Calçadão de Copacabana: desde a origem portuguesa, ao paisagismo de Burle Marx

Um dos maiores símbolos cariocas, a calçada de Copacabana é um marco na deslumbrante paisagem do Rio de Janeiro.

O que nem todos sabem é que sua história (e desenho) precede a intervenção de Roberta Burle Marx, na década de 1970.

A origem do desenho é, assim como suas pedras, portuguesa.

Praça Dom Pedro IV, ou Rossio, em Lisboa. Koshelyev, CC BY-SA 3.0 , via Wikimedia Commons

O traçado tão característico da praia mais famosa do mundo é baseado no desenho criado pelo engenheiro Pinheiro Furtado, no início do século XIX, para o largo do Rossio de Lisboa (a Praça Dom Pedro IV, o Dom Pedro I no Brasil).

As ondas representam o encontro das águas do rio Tejo com o oceano Atlântico que acontecem na capital portuguesa e seu desenho foi batizado de “Mar Largo”.

Augusto Malta. Ressaca na praia do Leme, Rio de Janeiro. 1921 (Coleção Pedro Corrêa do Lago/Acervo IMS)
Augusto Malta. Ressaca na praia do Leme, Rio de Janeiro. 1921 (Coleção Pedro Corrêa do Lago/Acervo IMS)

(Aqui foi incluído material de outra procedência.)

(** The [while] loop, run for at most [fuel] iterations. *)
Fixpoint probe (fuel : nat) (r : ref) (es : list GathererEntry.t) (h : heap) : outcome heap :=
  if contains h r es then
    match fuel with
    | O => Diverge
    | S fuel' => h' ← bump r h; probe fuel' r es h'
    end
  else mret h.

(** The [for] loop of [add] over [self.zones], and the statement after it:
    the first bucket of an equal zone takes the entry once the loop has
    settled its key; without such a bucket a new one is appended. *)
Fixpoint add_zones (fuel : nat) (zone : Zone.t) (entry : GathererEntry.t)
                   (zs : list GathererZone.t) (h : heap)
  : outcome (list GathererZone.t * heap) :=
  match zs with
  | [] => mret ([GathererZone.mk zone [entry]], h)
  | gz :: rest =>
      if Zone.eqb (GathererZone.zone gz) zone then
        h' ← probe fuel (GathererEntry.coordinate entry) (GathererZone.entries gz) h;
        mret (GathererZone.mk (GathererZone.zone gz) (GathererZone.entries gz ++ [entry]) :: rest, h')
      else
        '(rest', h') ← add_zones fuel zone entry rest h;
        mret (gz :: rest', h')
  end.

(** [add(self, zone, entry)] *)
Definition add (fuel : nat) (self : t) (zone : Zone.t) (entry : GathererEntry.t) (h : heap)
  : outcome (t * heap) :=
  '(zs, h') ← add_zones fuel zone entry (zones self) h;
  mret (mk (type self) zs, h').

(** The innermost loop of [__init__]:
    [for coord in object.coordinates[zone]:
       self.add(zone, GathererEntry(coord, object.gathermate_id))]. *)
Fixpoint add_coords (fuel : nat) (self : t) (zone : Zone.t) (code : string)
                    (coords : list ref) (h : heap) : outcome (t * heap) :=
  match coords with
  | [] => mret (self, h)
  | c :: coords' =>
      '(self', h') ← add fuel self zone (GathererEntry.mk c code) h;
      add_coords fuel self' zone code coords' h'
  end.

(** [for zone in object.coordinates: ...] *)
Fixpoint add_object (fuel : nat) (self : t) (code : string)
                    (cs : list (Zone.t * list ref)) (h : heap) : outcome (t * heap) :=
  match cs with
  | [] => mret (self, h)
  | (zone, coords) :: cs' =>
      '(self', h') ← add_coords fuel self zone code coords h;
      add_object fuel self' code cs' h'
  end.

(** [for object in objects: ...] *)
Fixpoint add_objects (fuel : nat) (self : t) (objects : list WowheadObject.t) (h : heap)
  : outcome (t * heap) :=
  match objects with
  | [] => mret (self, h)
  | o :: objects' =>
      '(self', h') ← add_object fuel self (WowheadObject.gathermate_id o)
                                (WowheadObject.coordinates o) h;
      add_objects fuel self' objects' h'
  end.

(** [__init__(self, type, objects)]; every [while] loop gets [fuel]. *)
Definition init (fuel : nat) (type : string) (objects : list WowheadObject.t) (h : heap)
  : outcome (t * heap) :=
  add_objects fuel (mk type []) objects h.

(** The integer identifiers that [sorted(self.zones)] compares. *)
Fixpoint ids (zs : list GathererZone.t) : outcome (list (Z * GathererZone.t)) :=
  match zs with
  | [] => mret []
  | z :: zs' =>
      n ← int (Zone.id (GathererZone.zone z));
      ns ← ids zs';
      mret ((n, z) :: ns)
  end.

(** [sorted(self.zones)].  A list of fewer than two buckets is returned
    without a comparison, so without a call of [int]. *)
Definition sorted_zones (zs : list GathererZone.t) : outcome (list GathererZone.t) :=
  match zs with
  | [] | [_] => mret zs
  | _ => ns ← ids zs; mret (map snd (sorted_by_key ns))
  end.

(** What [__repr__] lays out: the buckets in the order they are printed,
    each with its entries in the order they are printed, every entry with
    the key it is printed under. *)
Fixpoint layout_zones (zs : list GathererZone.t) (h : heap)
  : outcome (list (Zone.t * list (Z * GathererEntry.t)) * heap) :=
  match zs with
  | [] => mret ([], h)
  | z :: zs' =>
      '(ks, h1) ← GathererZone.sorted_entries z h;
      '(l, h2) ← layout_zones zs' h1;
      mret ((GathererZone.zone z, ks) :: l, h2)
  end.

Definition layout (self : t) (h : heap)
  : outcome (list (Zone.t * list (Z * GathererEntry.t)) * heap) :=
  zs ← sorted_zones (zones self);
  layout_zones zs h.

Definition render_zone (zk : Zone.t * list (Z * GathererEntry.t)) : string :=
  (GathererZone.header (fst zk) ++ GathererZone.body (snd zk)
     ++ GathererZone.footer)%string.

Definition render (type : string) (l : list (Zone.t * list (Z * GathererEntry.t))) : string :=
  ("GatherMate2" ++ type ++ "DB = {" ++ newline
     ++ foldr (fun zk s => (render_zone zk ++ s)%string) "}" l)%string.

(** [__repr__]: the opening line, [str(zone)] for every zone of
    [sorted(self.zones)], the closing brace. *)
Definition repr (self : t) (h : heap) : outcome (string * heap) :=
  '(l, h') ← layout self h;
  mret (render (type self) l, h').

End Aggregate.

(** * Notions used in the statements *)

(** One axis of the key: [math.floor((v/100)*10000+0.5)]. *)
Definition axis (v : float) : outcome Z := math_floor (v / 100 * 10000 + 0.5)%float.

(** The floor of the specification: the greatest integer not above the value
    [(-1)^s * m * 2^e] of a finite float, by integer division. *)
Definition floor_spec (f : float) : outcome Z :=
  match Prim2SF f with
  | S754_zero _ => Return 0
  | S754_infinity _ => Raise OverflowError
  | S754_nan => Raise ValueError
  | S754_finite s m e =>
      let n := if s then Z.neg m else Z.pos m in
      Return (if 0 <=? e then n * 2 ^ e else n / 2 ^ (- e))
  end.

(** The contract of the specification:
    [key = floor(x/100 * 10000 + 0.5) * 1_000_000 + floor(y/100 * 10000 + 0.5) * 100]. *)
Definition encode_spec (vx vy : float) : outcome Z :=
  a ← floor_spec (vx / 100 * 10000 + 0.5)%float;
  b ← floor_spec (vy / 100 * 10000 + 0.5)%float;
  mret (a * 1000000 + b * 100).

(** The value a read of the key returns. *)
Definition key (r : ref) (h : heap) : outcome Z :=
  '(k, _) ← Coordinate.as_gatherer_coord r h; mret k.

(** [n] reads of the key in a row. *)
Fixpoint reads (n : nat) (r : ref) (h : heap) : outcome (list Z * heap) :=
  match n with
  | O => mret ([], h)
  | S n' =>
      '(k, h1) ← Coordinate.as_gatherer_coord r h;
      '(ks, h2) ← reads n' r h1;
      mret (k :: ks, h2)
  end.

(** [n] executions of the body of the [while] loop of [add]. *)
Fixpoint bumps (n : nat) (r : ref) (h : heap) : outcome heap :=
  match n with
  | O => mret h
  | S n' => h' ← Aggregate.bump r h; bumps n' r h'
  end.

(** The [Coordinate] objects the entries of a bucket, and of an aggregate,
    refer to. *)
Definition refs (es : list GathererEntry.t) : list ref :=
  map GathererEntry.coordinate es.

Definition all_refs (self : Aggregate.t) : list ref :=
  concat (map (fun gz => refs (GathererZone.entries gz)) (Aggregate.zones self)).

(** The number of entries an aggregate holds. *)
Definition total (self : Aggregate.t) : nat :=
  length (concat (map GathererZone.entries (Aggregate.zones self))).

(** Some entry of the bucket compares equal to [Coordinate(vx, vy, v)]. *)
Definition taken (h : heap) (es : list GathererEntry.t) (vx vy : float) (v : Z) : bool :=
  existsb (fun e => Coordinate.eqb (h !!! GathererEntry.coordinate e) (Coordinate.mk vx vy v)) es.

(** The shape [add] gives the entries of a bucket at one position whose key
    is [K]: the first of [n] keeps the field at 0, the others hold
    [K+1 .. K+n-1]. *)
Definition chain (h : heap) (es : list GathererEntry.t) (vx vy : float) (K : Z) (n : nat) : Prop :=
  ∀ v, taken h es vx vy v = true ↔
       (0 < n)%nat ∧ (v = 0 ∨ ∃ m : nat, (0 < m < n)%nat ∧ v = K + Z.of_nat m).

(** A [Coordinate] as the constructor left it, owned by no entry yet. *)
Definition fresh (h : heap) (self : Aggregate.t) (r : ref) : Prop :=
  Coordinate.coord (h !!! r) = 0 ∧ r ∉ all_refs self.

(** The aggregates [__init__] builds: the empty one, and [add] applied to
    entries around fresh [Coordinate] objects. *)
Inductive built : Aggregate.t → heap → Prop :=
| built_empty (ty : string) (h : heap) : built (Aggregate.mk ty []) h
| built_add (fuel : nat) (self self' : Aggregate.t) (h h' : heap)
            (zone : Zone.t) (entry : GathererEntry.t) :
    built self h →
    fresh h self (GathererEntry.coordinate entry) →
    Aggregate.add fuel self zone entry h = Return (self', h') →
    built self' h'.

(** The order of two zones by their identifiers read as integers. *)
Definition zone_le (z1 z2 : Zone.t) : Prop :=
  ∃ n1 n2, int (Zone.id z1) = Return n1 ∧ int (Zone.id z2) = Return n2 ∧ n1 ≤ n2.

(** [h'] is [h] except for the [coord] field of the object [r]. *)
Definition only_coord (r : ref) (h h' : heap) : Prop :=
  h' = h ∨ ∃ v, h' = <[r := Coordinate.set_coord v (h !!! r)]> h.

(** No bucket of [zs] is the one [add] looks for. *)
Definition no_bucket (zone : Zone.t) (zs : list GathererZone.t) : Prop :=
  Forall (fun gz => Zone.eqb (GathererZone.zone gz) zone = false) zs.

(** The [coord] fields of the objects the entries of a bucket refer to, and
    how many of them are at least [v]. *)
Definition coords (h : heap) (es : list GathererEntry.t) : list Z :=
  map (fun e => Coordinate.coord (h !!! GathererEntry.coordinate e)) es.

Definition above (cs : list Z) (v : Z) : nat := length (List.filter (Z.leb v) cs).


(** The [Coordinate] objects of the objects given to [__init__], in the order
    in which [__init__] adds them. *)
Definition object_refs (o : WowheadObject.t) : list ref :=
  concat (map snd (WowheadObject.coordinates o)).

Definition objects_refs (objects : list WowheadObject.t) : list ref :=
  concat (map object_refs objects).

(** The key of [r] is settled in [h]: a read returns [k] and writes nothing
    new. *)
Definition settled (h : heap) (r : ref) (k : Z) : Prop :=
  Coordinate.as_gatherer_coord r h = Return (k, h).

(** The entry is at the position [(vx, vy)], as [__eq__] compares floats. *)
Definition at_pos (h : heap) (vx vy : float) (e : GathererEntry.t) : bool :=
  PrimFloat.eqb (Coordinate.x (h !!! GathererEntry.coordinate e)) vx
  && PrimFloat.eqb (Coordinate.y (h !!! GathererEntry.coordinate e)) vy.

(** The [coord] fields of the entries of a bucket at a position, in the order
    of the bucket. *)
Definition fields (h : heap) (es : list GathererEntry.t) (vx vy : float) : list Z :=
  map (fun e => Coordinate.coord (h !!! GathererEntry.coordinate e))
      (List.filter (at_pos h vx vy) es).

(** The fields that [n] samples of a position with the key [K] end up with. *)
Definition chain_fields (K : Z) (n : nat) : list Z :=
  match n with
  | O => []
  | S n' => 0 :: map (fun m => K + Z.of_nat m) (seq 1 n')
  end.












(** * Concrete inputs *)

(** The store in which the [i]-th object of [cs] has reference [i]. *)
Definition heap_of (cs : list Coordinate.t) : heap :=
  list_to_map (zip (seq 0 (length cs)) cs).

(** 101 samples at the position (0.0, -0.01), whose key is -100: an object
    with the first hundred of them. *)
Definition below_zero_heap : heap :=
  heap_of (replicate 101 (Coordinate.new 0 (-0.01))).

Definition below_zero_object : WowheadObject.t :=
  WowheadObject.mk "Peacebloom" ["1618"%string] [(Zone.mk "Elwynn Forest" "37", seq 0 100)] "401".

(** The identifiers and codes of a layout, as they are printed. *)
Definition printed (l : list (Zone.t * list (Z * GathererEntry.t)))
  : list (string * list (Z * string)) :=
  map (fun zk => (Zone.id (fst zk),
                  map (fun ke => (fst ke, GathererEntry.entry_id (snd ke))) (snd zk))) l.

(** The records of the end-to-end scenario: code A and code B at
    (10.0, 10.0) in the zone with identifier 5, code C at (0.0, 0.0) in the
    zone with identifier 3. *)
Definition scenario_heap : heap :=
  heap_of [Coordinate.new 10 10; Coordinate.new 10 10; Coordinate.new 0 0].

Definition scenario_objects : list WowheadObject.t :=
  [WowheadObject.mk "a" [] [(Zone.mk "Z1" "5", [0%nat])] "A";
   WowheadObject.mk "b" [] [(Zone.mk "Z1" "5", [1%nat])] "B";
   WowheadObject.mk "c" [] [(Zone.mk "Z2" "3", [2%nat])] "C"].

Definition scenario_text : string :=
  ("GatherMate2HerbDB = {" ++ newline
   ++ tab ++ "[3] = {" ++ newline
   ++ tab ++ tab ++ "[0] = C," ++ newline
   ++ tab ++ "}," ++ newline
   ++ tab ++ "[5] = {" ++ newline
   ++ tab ++ tab ++ "[1000100000] = A," ++ newline
   ++ tab ++ tab ++ "[1000100001] = B," ++ newline
   ++ tab ++ "}," ++ newline
   ++ "}")%string.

No início do século passado, a fim de modernizar a capital da república e homenagear a herança cultural dos colonizadores, o então prefeito Pereira Passos inaugurou o calçamento na Avenida Atlântica em 1905.

As pedras foram importadas de Portugal – pois ainda não haviam sido descobertas jazidas de calcário para a extração do material em território nacional.

Motivo pelo qual as chamamos de “pedra portuguesa” – para formar o calçamento, que permite a composição em distintas cores, preta, branca e vermelha.

Para a sua instalação na orla carioca, foram necessários 36 calceteiros enviados pela Câmara Municipal de Lisboa ao Brasil.

Até hoje a prefeitura do Rio forma seus funcionários em curso ministrado por profissionais lisboetas para a manutenção dos calçadões da orla que se estende do Leme ao Pontal. 

Calçadas de Copacabana. Foto: MauMach75, CC BY-SA 4.0 , via Wikimedia Commons

Voltando para Copacabana, com o alargamento da Avenida Atlântica na década de 1970, foi executada uma reforma completa.

O paisagista Roberto Burle Marxfoi o responsável pela nova paginação do calçadão, o qual se tornou o “maior exemplo de obra de arte aplicada existente no mundo”, segundo seu tombamento no Instituto Estadual de Patrimônio Cultural.

Foi nesta intervenção que as ondas ganharam o sentido atual e deixaram de ser perpendiculares ao comprimento da calçada, se tornando paralelas ao mar.

Burle Marx também modificou o desenho original, ao alongar suas curvas e integrá-lo a um conjunto gráfico mais amplo – marcado pelo abstracionismo formal do autor –, que dialoga com o projeto paisagístico composto por árvores de grandes copas e palmeiras. Conformando, assim, um dos cenários turísticos mais emblemáticos do mundo.